(** * PicoW NeoPixel Home Assistant integration

    A shallow embedding of the parts of the integration that carry its
    behaviour: the light entity's state-reading properties and its
    turn-on command (light.py), the polling data coordinator
    (coordinator.py) and the batching loop of the HTTP discovery scan
    (config_flow.py).

    Python objects obtained from [response.json()] are modelled by the
    type [json]; Python floats are IEEE-754 binary64 numbers, modelled by
    the standard library's [spec_float] with precision 53 and maximal
    exponent 1024; fallible code returns [result], which is either a value
    or a raised exception. *)

From Stdlib Require Import ZArith List String Bool Lia.
From Stdlib Require Import DecimalString QArith Lqa.
From Stdlib Require Import Floats.SpecFloat.
Import ListNotations.

Set Warnings "-register-all".

Local Open Scope Z_scope.
Local Open Scope string_scope.

(* ================================================================= *)
(** ** Python values, exceptions and the operations the code uses *)

Module Py.

(** The exception classes that occur.  [UpdateFailed] keeps the
    exception it was raised [from] (its [__cause__]); message texts are
    left out.  A JSON decoding error is a [ValueError], aiohttp's
    content-type error is a [ClientError]. *)
Inductive exn : Type :=
| KeyError
| TypeError
| ValueError
| OverflowError
| AttributeError
| ZeroDivisionError
| TimeoutError
| ClientError
| UpdateFailed (cause : option exn).

Inductive result (A : Type) : Type :=
| Ok (a : A)
| Raise (e : exn).
Arguments Ok {A} a.
Arguments Raise {A} e.

Definition bind {A B : Type} (r : result A) (k : A -> result B) : result B :=
  match r with
  | Ok a => k a
  | Raise e => Raise e
  end.

(** [try r except (classes) : handler] *)
Definition try_except {A : Type} (r : result A) (classes : exn -> bool)
    (handler : exn -> result A) : result A :=
  match r with
  | Ok a => Ok a
  | Raise e => if classes e then handler e else Raise e
  end.

Definition is_ok {A : Type} (r : result A) : bool :=
  match r with Ok _ => true | Raise _ => false end.

(** What [json.loads] produces: [None], [bool], [int], [float], [str],
    [list] and [dict] with string keys (an association list, looked up
    from the front). *)
Inductive json : Type :=
| JNull
| JBool (b : bool)
| JInt (n : Z)
| JFloat (f : spec_float)
| JStr (s : string)
| JList (l : list json)
| JDict (kvs : list (string * json)).

Fixpoint assoc {A : Type} (k : string) (kvs : list (string * A)) : option A :=
  match kvs with
  | [] => None
  | (k', v) :: rest => if String.eqb k k' then Some v else assoc k rest
  end.

(** [d[k] = v] on a dict: replaces the value of an existing key in
    place, appends a new key at the end. *)
Fixpoint setitem {A : Type} (k : string) (v : A) (kvs : list (string * A))
    : list (string * A) :=
  match kvs with
  | [] => [(k, v)]
  | (k', v') :: rest =>
      if String.eqb k k' then (k', v) :: rest else (k', v') :: setitem k v rest
  end.

(** [v == s] for a string literal [s]. *)
Definition eq_str (v : json) (s : string) : bool :=
  match v with
  | JStr t => String.eqb t s
  | _ => false
  end.

(** [v[k]] for a string key [k]: a dict answers or raises [KeyError];
    [None], numbers and booleans are not subscriptable, and strings and
    lists take integer indices only: all of these raise [TypeError]. *)
Definition getitem (v : json) (k : string) : result json :=
  match v with
  | JDict kvs =>
      match assoc k kvs with
      | Some x => Ok x
      | None => Raise KeyError
      end
  | _ => Raise TypeError
  end.

(** [k in v] for a string [k]: key membership on a dict, element
    membership on a list, substring search on a string, [TypeError] on
    values that are not containers. *)
Definition contains (k : string) (v : json) : result bool :=
  match v with
  | JDict kvs => Ok (match assoc k kvs with Some _ => true | None => false end)
  | JList l => Ok (existsb (fun x => eq_str x k) l)
  | JStr s => Ok (match String.index 0 k s with Some _ => true | None => false end)
  | _ => Raise TypeError
  end.

(** [v.get(k, default)]: only a dict has the method. *)
Definition get (v : json) (k : string) (default : json) : result json :=
  match v with
  | JDict kvs =>
      Ok (match assoc k kvs with Some x => x | None => default end)
  | _ => Raise AttributeError
  end.

(** *** Floats *)

Definition prec : Z := 53.
Definition emax : Z := 1024.

(** An [int] as the float of the same value (exact below 2^53). *)
Definition Z2SF (n : Z) : spec_float :=
  match n with
  | Z0 => S754_zero false
  | Zpos p => S754_finite false p 0
  | Zneg p => S754_finite true p 0
  end.

Definition is_infinity (f : spec_float) : bool :=
  match f with S754_infinity _ => true | _ => false end.

(** [v / d] for an [int] literal [d].  [int / int] is the correctly
    rounded quotient and raises [OverflowError] when it is too large for
    a float; [bool] is an [int]; [float / int] follows IEEE-754 and
    raises only for a zero divisor; everything else JSON can hold raises
    [TypeError]. *)
Definition truediv (v : json) (d : Z) : result spec_float :=
  let int_div (n : Z) :=
    if Z.eqb d 0 then Raise ZeroDivisionError
    else
      let q := SFdiv prec emax (Z2SF n) (Z2SF d) in
      if is_infinity q then Raise OverflowError else Ok q in
  match v with
  | JInt n => int_div n
  | JBool b => int_div (if b then 1 else 0)
  | JFloat f =>
      if Z.eqb d 0 then Raise ZeroDivisionError
      else Ok (SFdiv prec emax f (Z2SF d))
  | _ => Raise TypeError
  end.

▶ _TASK DESCRIPTION_: Output the entire listing exactly as it appears above.

▶ _ANSWER FOR THE TASK_:
(** * PicoW NeoPixel Home Assistant integration

    A shallow embedding of the parts of the integration that carry its
    behaviour: the light entity's state-reading properties and its
    turn-on command (light.py), the polling data coordinator
    (coordinator.py) and the batching loop of the HTTP discovery scan
    (config_flow.py).

    Python objects obtained from [response.json()] are modelled by the
    type [json]; Python floats are IEEE-754 binary64 numbers, modelled by
    the standard library's [spec_float] with precision 53 and maximal
    exponent 1024; fallible code returns [result], which is either a value
    or a raised exception. *)

From Stdlib Require Import ZArith List String Bool Lia.
From Stdlib Require Import DecimalString QArith Lqa.
From Stdlib Require Import Floats.SpecFloat.
Import ListNotations.

Set Warnings "-register-all".

Local Open Scope Z_scope.
Local Open Scope string_scope.

(* ================================================================= *)
(** ** Python values, exceptions and the operations the code uses *)

Module Py.

(** The exception classes that occur.  [UpdateFailed] keeps the
    exception it was raised [from] (its [__cause__]); message texts are
    left out.  A JSON decoding error is a [ValueError], aiohttp's
    content-type error is a [ClientError]. *)
Inductive exn : Type :=
| KeyError
| TypeError
| ValueError
| OverflowError
| AttributeError
| ZeroDivisionError
| TimeoutError
| ClientError
| UpdateFailed (cause : option exn).

Inductive result (A : Type) : Type :=
| Ok (a : A)
| Raise (e : exn).
Arguments Ok {A} a.
Arguments Raise {A} e.

Definition bind {A B : Type} (r : result A) (k : A -> result B) : result B :=
  match r with
  | Ok a => k a
  | Raise e => Raise e
  end.

(** [try r except (classes) : handler] *)
Definition try_except {A : Type} (r : result A) (classes : exn -> bool)
    (handler : exn -> result A) : result A :=
  match r with
  | Ok a => Ok a
  | Raise e => if classes e then handler e else Raise e
  end.

Definition is_ok {A : Type} (r : result A) : bool :=
  match r with Ok _ => true | Raise _ => false end.

(** What [json.loads] produces: [None], [bool], [int], [float], [str],
    [list] and [dict] with string keys (an association list, looked up
    from the front). *)
Inductive json : Type :=
| JNull
| JBool (b : bool)
| JInt (n : Z)
| JFloat (f : spec_float)
| JStr (s : string)
| JList (l : list json)
| JDict (kvs : list (string * json)).

Fixpoint assoc {A : Type} (k : string) (kvs : list (string * A)) : option A :=
  match kvs with
  | [] => None
  | (k', v) :: rest => if String.eqb k k' then Some v else assoc k rest
  end.

(** [d[k] = v] on a dict: replaces the value of an existing key in
    place, appends a new key at the end. *)
Fixpoint setitem {A : Type} (k : string) (v : A) (kvs : list (string * A))
    : list (string * A) :=
  match kvs with
  | [] => [(k, v)]
  | (k', v') :: rest =>
      if String.eqb k k' then (k', v) :: rest else (k', v') :: setitem k v rest
  end.

(** [v == s] for a string literal [s]. *)
Definition eq_str (v : json) (s : string) : bool :=
  match v with
  | JStr t => String.eqb t s
  | _ => false
  end.

(** [v[k]] for a string key [k]: a dict answers or raises [KeyError];
    [None], numbers and booleans are not subscriptable, and strings and
    lists take integer indices only: all of these raise [TypeError]. *)
Definition getitem (v : json) (k : string) : result json :=
  match v with
  | JDict kvs =>
      match assoc k kvs with
      | Some x => Ok x
      | None => Raise KeyError
      end
  | _ => Raise TypeError
  end.

(** [k in v] for a string [k]: key membership on a dict, element
    membership on a list, substring search on a string, [TypeError] on
    values that are not containers. *)
Definition contains (k : string) (v : json) : result bool :=
  match v with
  | JDict kvs => Ok (match assoc k kvs with Some _ => true | None => false end)
  | JList l => Ok (existsb (fun x => eq_str x k) l)
  | JStr s => Ok (match String.index 0 k s with Some _ => true | None => false end)
  | _ => Raise TypeError
  end.

(** [v.get(k, default)]: only a dict has the method. *)
Definition get (v : json) (k : string) (default : json) : result json :=
  match v with
  | JDict kvs =>
      Ok (match assoc k kvs with Some x => x | None => default end)
  | _ => Raise AttributeError
  end.

(** *** Floats *)

Definition prec : Z := 53.
Definition emax : Z := 1024.

(** An [int] as the float of the same value (exact below 2^53). *)
Definition Z2SF (n : Z) : spec_float :=
  match n with
  | Z0 => S754_zero false
  | Zpos p => S754_finite false p 0
  | Zneg p => S754_finite true p 0
  end.

Definition is_infinity (f : spec_float) : bool :=
  match f with S754_infinity _ => true | _ => false end.

(** [v / d] for an [int] literal [d].  [int / int] is the correctly
    rounded quotient and raises [OverflowError] when it is too large for
    a float; [bool] is an [int]; [float / int] follows IEEE-754 and
    raises only for a zero divisor; everything else JSON can hold raises
    [TypeError]. *)
Definition truediv (v : json) (d : Z) : result spec_float :=
  let int_div (n : Z) :=
    if Z.eqb d 0 then Raise ZeroDivisionError
    else
      let q := SFdiv prec emax (Z2SF n) (Z2SF d) in
      if is_infinity q then Raise OverflowError else Ok q in
  match v with
  | JInt n => int_div n
  | JBool b => int_div (if b then 1 else 0)
  | JFloat f =>
      if Z.eqb d 0 then Raise ZeroDivisionError
      else Ok (SFdiv prec emax f (Z2SF d))
  | _ => Raise TypeError
  end.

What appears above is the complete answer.